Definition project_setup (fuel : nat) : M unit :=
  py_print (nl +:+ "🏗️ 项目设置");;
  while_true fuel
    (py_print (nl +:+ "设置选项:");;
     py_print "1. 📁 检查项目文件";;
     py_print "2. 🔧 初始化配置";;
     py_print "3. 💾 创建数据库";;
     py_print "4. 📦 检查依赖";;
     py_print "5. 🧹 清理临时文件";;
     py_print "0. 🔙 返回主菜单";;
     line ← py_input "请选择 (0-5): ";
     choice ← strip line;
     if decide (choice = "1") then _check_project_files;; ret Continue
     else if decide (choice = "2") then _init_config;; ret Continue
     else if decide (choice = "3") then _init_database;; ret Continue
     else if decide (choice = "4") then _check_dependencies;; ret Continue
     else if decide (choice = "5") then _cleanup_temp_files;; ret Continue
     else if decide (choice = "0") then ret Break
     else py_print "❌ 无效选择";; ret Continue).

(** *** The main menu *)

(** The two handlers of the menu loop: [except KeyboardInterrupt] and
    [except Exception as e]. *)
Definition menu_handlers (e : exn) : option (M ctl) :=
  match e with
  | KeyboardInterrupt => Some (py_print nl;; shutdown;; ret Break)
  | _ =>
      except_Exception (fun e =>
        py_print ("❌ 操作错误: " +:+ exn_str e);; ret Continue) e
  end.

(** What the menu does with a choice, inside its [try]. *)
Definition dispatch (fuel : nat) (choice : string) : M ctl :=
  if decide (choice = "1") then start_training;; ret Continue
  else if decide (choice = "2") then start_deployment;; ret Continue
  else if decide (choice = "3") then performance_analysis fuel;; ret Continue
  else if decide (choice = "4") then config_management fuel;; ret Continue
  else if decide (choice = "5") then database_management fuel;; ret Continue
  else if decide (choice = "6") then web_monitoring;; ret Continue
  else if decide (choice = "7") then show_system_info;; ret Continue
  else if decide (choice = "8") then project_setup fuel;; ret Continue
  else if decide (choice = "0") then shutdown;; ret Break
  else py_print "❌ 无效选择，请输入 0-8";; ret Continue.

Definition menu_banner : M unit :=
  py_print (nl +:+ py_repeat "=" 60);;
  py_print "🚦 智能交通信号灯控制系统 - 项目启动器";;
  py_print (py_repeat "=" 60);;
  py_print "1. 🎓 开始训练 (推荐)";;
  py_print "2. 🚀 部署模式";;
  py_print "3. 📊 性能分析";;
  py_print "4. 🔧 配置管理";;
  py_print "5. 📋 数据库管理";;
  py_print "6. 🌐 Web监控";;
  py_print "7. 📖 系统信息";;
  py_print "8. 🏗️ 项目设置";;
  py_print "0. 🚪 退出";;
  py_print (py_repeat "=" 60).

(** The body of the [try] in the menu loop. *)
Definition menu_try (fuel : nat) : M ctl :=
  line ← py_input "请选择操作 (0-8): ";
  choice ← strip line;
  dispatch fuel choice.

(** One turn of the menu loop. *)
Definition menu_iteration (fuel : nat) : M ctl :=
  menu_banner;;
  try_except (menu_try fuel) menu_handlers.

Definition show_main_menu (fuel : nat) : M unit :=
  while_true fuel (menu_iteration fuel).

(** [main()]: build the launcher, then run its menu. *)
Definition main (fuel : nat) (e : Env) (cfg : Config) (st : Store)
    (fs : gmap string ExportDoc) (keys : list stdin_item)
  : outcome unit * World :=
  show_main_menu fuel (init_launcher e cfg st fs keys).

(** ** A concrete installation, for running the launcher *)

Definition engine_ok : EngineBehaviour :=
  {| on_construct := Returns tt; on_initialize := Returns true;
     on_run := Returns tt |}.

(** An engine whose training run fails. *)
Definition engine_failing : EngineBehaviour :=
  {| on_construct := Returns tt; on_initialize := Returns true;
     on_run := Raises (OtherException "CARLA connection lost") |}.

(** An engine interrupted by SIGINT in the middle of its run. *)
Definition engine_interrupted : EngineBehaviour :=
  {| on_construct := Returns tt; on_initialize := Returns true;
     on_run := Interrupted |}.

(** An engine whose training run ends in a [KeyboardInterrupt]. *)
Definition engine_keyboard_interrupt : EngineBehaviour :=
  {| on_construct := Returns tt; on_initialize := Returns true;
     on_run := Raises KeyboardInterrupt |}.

■ ■ ■

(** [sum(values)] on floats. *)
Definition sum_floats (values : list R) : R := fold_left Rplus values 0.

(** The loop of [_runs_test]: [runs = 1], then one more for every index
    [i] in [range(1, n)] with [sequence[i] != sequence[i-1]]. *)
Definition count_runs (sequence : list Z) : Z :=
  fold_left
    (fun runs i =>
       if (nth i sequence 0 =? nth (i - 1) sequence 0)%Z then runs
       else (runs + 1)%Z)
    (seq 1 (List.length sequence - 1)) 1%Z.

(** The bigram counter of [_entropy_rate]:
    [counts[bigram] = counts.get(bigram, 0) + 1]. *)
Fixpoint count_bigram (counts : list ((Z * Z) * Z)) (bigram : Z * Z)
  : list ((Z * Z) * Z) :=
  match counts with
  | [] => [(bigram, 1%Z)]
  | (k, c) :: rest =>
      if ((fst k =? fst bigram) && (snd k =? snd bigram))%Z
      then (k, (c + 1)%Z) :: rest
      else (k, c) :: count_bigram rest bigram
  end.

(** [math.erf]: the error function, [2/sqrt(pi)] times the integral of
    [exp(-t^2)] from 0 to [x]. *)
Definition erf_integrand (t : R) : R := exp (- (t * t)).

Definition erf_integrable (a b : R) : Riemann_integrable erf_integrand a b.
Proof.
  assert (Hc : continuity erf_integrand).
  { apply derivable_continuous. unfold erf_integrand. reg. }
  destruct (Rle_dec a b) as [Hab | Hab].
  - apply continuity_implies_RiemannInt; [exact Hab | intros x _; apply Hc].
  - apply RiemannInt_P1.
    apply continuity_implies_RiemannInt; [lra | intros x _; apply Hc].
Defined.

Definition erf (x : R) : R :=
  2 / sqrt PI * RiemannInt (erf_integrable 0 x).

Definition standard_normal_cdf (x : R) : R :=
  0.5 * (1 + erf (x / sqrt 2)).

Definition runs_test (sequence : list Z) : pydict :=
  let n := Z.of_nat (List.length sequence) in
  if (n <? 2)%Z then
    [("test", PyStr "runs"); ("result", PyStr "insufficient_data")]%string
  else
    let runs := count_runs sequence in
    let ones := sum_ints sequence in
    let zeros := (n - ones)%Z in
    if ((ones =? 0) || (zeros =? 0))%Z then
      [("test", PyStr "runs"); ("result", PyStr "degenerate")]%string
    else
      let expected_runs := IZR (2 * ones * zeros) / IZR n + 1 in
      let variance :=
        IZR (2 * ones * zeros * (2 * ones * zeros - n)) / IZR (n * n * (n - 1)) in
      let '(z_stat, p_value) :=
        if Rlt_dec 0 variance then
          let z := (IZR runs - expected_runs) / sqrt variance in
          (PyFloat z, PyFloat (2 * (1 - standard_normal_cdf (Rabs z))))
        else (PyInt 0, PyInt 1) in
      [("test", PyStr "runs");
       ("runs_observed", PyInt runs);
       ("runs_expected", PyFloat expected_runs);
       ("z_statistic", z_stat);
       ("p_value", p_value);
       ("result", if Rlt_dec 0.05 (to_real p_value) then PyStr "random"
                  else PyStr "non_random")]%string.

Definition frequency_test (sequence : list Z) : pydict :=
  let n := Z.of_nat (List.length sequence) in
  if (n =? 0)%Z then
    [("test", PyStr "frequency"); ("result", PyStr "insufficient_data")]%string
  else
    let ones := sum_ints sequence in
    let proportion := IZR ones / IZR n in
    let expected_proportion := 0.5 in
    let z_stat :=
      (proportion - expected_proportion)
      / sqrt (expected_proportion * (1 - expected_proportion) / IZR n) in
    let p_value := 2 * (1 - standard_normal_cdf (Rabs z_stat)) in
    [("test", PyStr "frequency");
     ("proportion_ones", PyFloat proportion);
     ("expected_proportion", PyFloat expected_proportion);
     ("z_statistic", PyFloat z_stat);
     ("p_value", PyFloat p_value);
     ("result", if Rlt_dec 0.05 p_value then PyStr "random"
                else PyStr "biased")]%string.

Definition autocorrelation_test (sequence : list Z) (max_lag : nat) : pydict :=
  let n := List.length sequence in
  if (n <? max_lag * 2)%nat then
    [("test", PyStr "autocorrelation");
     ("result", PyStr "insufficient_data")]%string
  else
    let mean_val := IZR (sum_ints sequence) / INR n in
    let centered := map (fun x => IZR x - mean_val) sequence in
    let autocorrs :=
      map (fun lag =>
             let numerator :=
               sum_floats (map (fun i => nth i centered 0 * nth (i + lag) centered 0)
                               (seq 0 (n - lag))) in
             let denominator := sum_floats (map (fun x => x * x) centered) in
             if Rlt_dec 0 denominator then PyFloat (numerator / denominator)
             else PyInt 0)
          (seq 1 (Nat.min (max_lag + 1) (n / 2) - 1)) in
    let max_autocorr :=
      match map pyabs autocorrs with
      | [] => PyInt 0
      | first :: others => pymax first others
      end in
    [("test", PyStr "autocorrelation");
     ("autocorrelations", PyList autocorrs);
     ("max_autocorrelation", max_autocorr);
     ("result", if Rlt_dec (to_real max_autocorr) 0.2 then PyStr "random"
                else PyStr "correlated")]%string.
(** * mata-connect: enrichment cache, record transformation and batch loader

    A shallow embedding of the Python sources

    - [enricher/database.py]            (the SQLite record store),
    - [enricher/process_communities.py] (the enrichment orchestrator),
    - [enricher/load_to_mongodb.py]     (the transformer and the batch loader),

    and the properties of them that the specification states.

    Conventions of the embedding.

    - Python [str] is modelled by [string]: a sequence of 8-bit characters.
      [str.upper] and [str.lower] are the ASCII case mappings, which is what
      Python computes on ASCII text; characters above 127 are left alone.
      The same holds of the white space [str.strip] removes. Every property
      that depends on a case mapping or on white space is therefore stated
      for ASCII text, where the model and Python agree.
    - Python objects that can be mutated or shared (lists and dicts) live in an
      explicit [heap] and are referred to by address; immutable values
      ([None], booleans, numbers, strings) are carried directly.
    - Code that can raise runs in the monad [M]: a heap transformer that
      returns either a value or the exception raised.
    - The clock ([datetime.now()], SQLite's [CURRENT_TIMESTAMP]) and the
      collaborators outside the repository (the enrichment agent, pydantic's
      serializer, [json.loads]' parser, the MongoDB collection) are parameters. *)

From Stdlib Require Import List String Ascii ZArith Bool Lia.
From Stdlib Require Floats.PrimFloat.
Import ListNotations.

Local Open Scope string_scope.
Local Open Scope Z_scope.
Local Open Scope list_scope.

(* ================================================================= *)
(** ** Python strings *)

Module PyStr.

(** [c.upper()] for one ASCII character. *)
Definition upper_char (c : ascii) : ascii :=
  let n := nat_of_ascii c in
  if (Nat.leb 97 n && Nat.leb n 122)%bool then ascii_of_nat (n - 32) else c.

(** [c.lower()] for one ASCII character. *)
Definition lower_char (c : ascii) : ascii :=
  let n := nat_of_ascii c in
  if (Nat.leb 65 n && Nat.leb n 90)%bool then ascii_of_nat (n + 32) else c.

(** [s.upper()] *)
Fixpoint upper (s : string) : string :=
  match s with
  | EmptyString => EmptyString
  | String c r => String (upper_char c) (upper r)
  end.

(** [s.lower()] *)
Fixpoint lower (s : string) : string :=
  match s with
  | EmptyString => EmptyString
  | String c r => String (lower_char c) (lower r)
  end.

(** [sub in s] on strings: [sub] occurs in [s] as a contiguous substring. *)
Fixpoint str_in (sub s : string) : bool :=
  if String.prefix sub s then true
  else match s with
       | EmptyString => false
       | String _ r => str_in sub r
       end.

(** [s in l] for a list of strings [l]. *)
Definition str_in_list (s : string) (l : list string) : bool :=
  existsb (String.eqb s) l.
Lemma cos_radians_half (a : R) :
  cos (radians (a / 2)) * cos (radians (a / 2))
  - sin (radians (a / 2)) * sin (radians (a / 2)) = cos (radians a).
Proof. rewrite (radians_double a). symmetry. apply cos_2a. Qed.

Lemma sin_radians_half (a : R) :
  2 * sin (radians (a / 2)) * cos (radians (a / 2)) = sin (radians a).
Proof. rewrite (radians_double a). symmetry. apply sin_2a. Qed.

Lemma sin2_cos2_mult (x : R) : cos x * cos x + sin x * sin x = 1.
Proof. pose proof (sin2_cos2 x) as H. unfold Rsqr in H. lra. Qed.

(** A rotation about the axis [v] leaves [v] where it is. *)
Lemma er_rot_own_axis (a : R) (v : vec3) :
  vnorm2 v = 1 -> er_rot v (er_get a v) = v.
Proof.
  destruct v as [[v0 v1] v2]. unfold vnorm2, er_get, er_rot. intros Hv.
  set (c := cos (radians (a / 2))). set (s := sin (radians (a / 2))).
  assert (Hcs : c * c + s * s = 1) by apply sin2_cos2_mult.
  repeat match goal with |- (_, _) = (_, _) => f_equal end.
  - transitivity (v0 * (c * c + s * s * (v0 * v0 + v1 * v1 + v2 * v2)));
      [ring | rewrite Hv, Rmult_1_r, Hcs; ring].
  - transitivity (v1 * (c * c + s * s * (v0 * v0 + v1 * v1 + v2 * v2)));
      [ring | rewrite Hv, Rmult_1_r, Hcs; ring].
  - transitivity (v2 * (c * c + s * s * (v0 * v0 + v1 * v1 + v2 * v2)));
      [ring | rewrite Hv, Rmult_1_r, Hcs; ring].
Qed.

■ ■ ■

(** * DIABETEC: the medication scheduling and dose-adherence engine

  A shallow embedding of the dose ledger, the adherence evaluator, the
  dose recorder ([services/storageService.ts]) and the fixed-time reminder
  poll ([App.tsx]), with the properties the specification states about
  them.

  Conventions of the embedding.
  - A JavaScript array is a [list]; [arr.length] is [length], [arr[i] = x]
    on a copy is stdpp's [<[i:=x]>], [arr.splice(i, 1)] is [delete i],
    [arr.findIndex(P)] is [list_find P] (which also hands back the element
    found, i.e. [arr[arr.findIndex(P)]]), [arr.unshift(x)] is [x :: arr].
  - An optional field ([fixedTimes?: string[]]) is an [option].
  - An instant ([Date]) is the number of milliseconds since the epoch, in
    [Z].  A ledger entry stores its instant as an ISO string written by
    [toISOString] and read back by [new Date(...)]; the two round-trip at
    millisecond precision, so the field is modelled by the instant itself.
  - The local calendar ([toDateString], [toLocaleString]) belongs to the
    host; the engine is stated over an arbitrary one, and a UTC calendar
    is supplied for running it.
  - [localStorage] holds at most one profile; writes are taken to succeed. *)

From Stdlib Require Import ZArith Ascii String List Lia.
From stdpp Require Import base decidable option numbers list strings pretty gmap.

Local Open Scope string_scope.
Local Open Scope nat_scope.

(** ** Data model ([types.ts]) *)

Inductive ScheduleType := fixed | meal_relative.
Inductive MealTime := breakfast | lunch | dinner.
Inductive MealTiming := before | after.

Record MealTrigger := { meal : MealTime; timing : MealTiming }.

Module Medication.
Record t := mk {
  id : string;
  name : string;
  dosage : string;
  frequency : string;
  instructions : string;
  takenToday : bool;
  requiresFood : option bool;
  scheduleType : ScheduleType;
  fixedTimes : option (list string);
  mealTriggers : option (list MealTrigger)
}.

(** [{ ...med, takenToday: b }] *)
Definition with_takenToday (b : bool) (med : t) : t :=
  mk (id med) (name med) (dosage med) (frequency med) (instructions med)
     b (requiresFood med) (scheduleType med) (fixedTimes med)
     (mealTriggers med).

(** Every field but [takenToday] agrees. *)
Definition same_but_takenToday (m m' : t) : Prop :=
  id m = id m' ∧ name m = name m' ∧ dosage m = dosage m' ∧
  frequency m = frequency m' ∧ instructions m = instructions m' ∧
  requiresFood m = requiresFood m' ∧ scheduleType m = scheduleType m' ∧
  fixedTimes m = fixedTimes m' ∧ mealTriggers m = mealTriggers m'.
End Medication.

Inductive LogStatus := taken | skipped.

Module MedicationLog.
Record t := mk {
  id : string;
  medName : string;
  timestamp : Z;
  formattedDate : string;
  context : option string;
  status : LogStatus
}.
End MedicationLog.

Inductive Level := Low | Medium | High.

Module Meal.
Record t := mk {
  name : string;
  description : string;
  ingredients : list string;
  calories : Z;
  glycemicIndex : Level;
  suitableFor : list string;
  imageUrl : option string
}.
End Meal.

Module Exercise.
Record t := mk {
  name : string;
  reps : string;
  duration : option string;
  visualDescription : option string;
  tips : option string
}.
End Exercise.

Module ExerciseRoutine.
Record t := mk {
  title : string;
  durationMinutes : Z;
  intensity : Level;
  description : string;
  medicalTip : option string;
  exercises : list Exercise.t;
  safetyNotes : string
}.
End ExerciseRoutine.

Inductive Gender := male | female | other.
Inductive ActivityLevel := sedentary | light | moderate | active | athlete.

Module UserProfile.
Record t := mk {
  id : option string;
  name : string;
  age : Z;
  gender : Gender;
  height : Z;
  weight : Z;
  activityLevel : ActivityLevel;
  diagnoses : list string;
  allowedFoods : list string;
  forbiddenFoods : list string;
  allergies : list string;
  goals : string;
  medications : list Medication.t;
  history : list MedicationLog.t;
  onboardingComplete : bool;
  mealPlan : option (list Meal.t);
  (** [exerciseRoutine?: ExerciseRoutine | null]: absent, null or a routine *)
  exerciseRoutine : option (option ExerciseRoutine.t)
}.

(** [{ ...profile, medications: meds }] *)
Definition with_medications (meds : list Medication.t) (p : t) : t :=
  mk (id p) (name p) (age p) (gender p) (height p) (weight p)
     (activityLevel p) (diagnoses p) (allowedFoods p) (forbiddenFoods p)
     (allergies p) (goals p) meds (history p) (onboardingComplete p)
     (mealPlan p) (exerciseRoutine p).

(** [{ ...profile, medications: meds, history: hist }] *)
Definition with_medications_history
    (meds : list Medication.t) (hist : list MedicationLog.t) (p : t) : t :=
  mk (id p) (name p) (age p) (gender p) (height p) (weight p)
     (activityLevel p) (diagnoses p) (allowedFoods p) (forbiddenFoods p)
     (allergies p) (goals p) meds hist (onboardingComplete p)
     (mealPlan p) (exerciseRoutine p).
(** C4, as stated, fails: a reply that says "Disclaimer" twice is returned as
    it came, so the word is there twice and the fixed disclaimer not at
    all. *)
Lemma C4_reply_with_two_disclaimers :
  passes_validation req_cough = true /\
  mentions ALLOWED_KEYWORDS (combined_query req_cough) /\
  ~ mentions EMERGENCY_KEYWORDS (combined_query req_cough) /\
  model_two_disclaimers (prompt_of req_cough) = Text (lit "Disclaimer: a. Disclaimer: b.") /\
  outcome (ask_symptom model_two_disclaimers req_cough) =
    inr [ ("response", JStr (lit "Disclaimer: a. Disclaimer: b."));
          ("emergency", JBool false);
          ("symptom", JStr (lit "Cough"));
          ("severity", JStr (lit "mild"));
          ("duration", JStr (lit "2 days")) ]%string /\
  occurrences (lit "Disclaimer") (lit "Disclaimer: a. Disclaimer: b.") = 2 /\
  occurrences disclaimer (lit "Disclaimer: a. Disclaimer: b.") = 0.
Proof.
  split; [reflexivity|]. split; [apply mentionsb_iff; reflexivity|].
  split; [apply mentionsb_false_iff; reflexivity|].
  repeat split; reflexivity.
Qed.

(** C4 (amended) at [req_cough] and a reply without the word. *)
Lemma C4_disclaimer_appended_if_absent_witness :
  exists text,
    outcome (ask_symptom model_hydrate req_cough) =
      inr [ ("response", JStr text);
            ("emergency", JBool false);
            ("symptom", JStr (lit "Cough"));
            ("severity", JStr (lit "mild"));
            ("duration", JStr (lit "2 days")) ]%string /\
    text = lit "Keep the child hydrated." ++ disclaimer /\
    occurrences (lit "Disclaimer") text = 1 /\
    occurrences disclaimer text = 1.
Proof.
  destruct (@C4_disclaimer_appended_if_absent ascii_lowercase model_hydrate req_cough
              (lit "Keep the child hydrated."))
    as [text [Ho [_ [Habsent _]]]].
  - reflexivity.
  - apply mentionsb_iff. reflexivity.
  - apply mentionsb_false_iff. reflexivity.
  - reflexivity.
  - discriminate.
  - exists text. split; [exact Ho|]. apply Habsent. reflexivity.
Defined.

■ ■ ■

GOAL OF THE EXERCISE => What are the lines, exactly as written above, from the line with "[toISOString] and read" to the line with "Inductive ScheduleType := fixed", both included? Output only those.

EXERCISE OUTPUT =>
    [toISOString] and read back by [new Date(...)]; the two round-trip at
    millisecond precision, so the field is modelled by the instant itself.
  - The local calendar ([toDateString], [toLocaleString]) belongs to the
    host; the engine is stated over an arbitrary one, and a UTC calendar
    is supplied for running it.
  - [localStorage] holds at most one profile; writes are taken to succeed. *)

From Stdlib Require Import ZArith Ascii String List Lia.
From stdpp Require Import base decidable option numbers list strings pretty gmap.

Local Open Scope string_scope.
Local Open Scope nat_scope.

(** ** Data model ([types.ts]) *)

Inductive ScheduleType := fixed | meal_relative.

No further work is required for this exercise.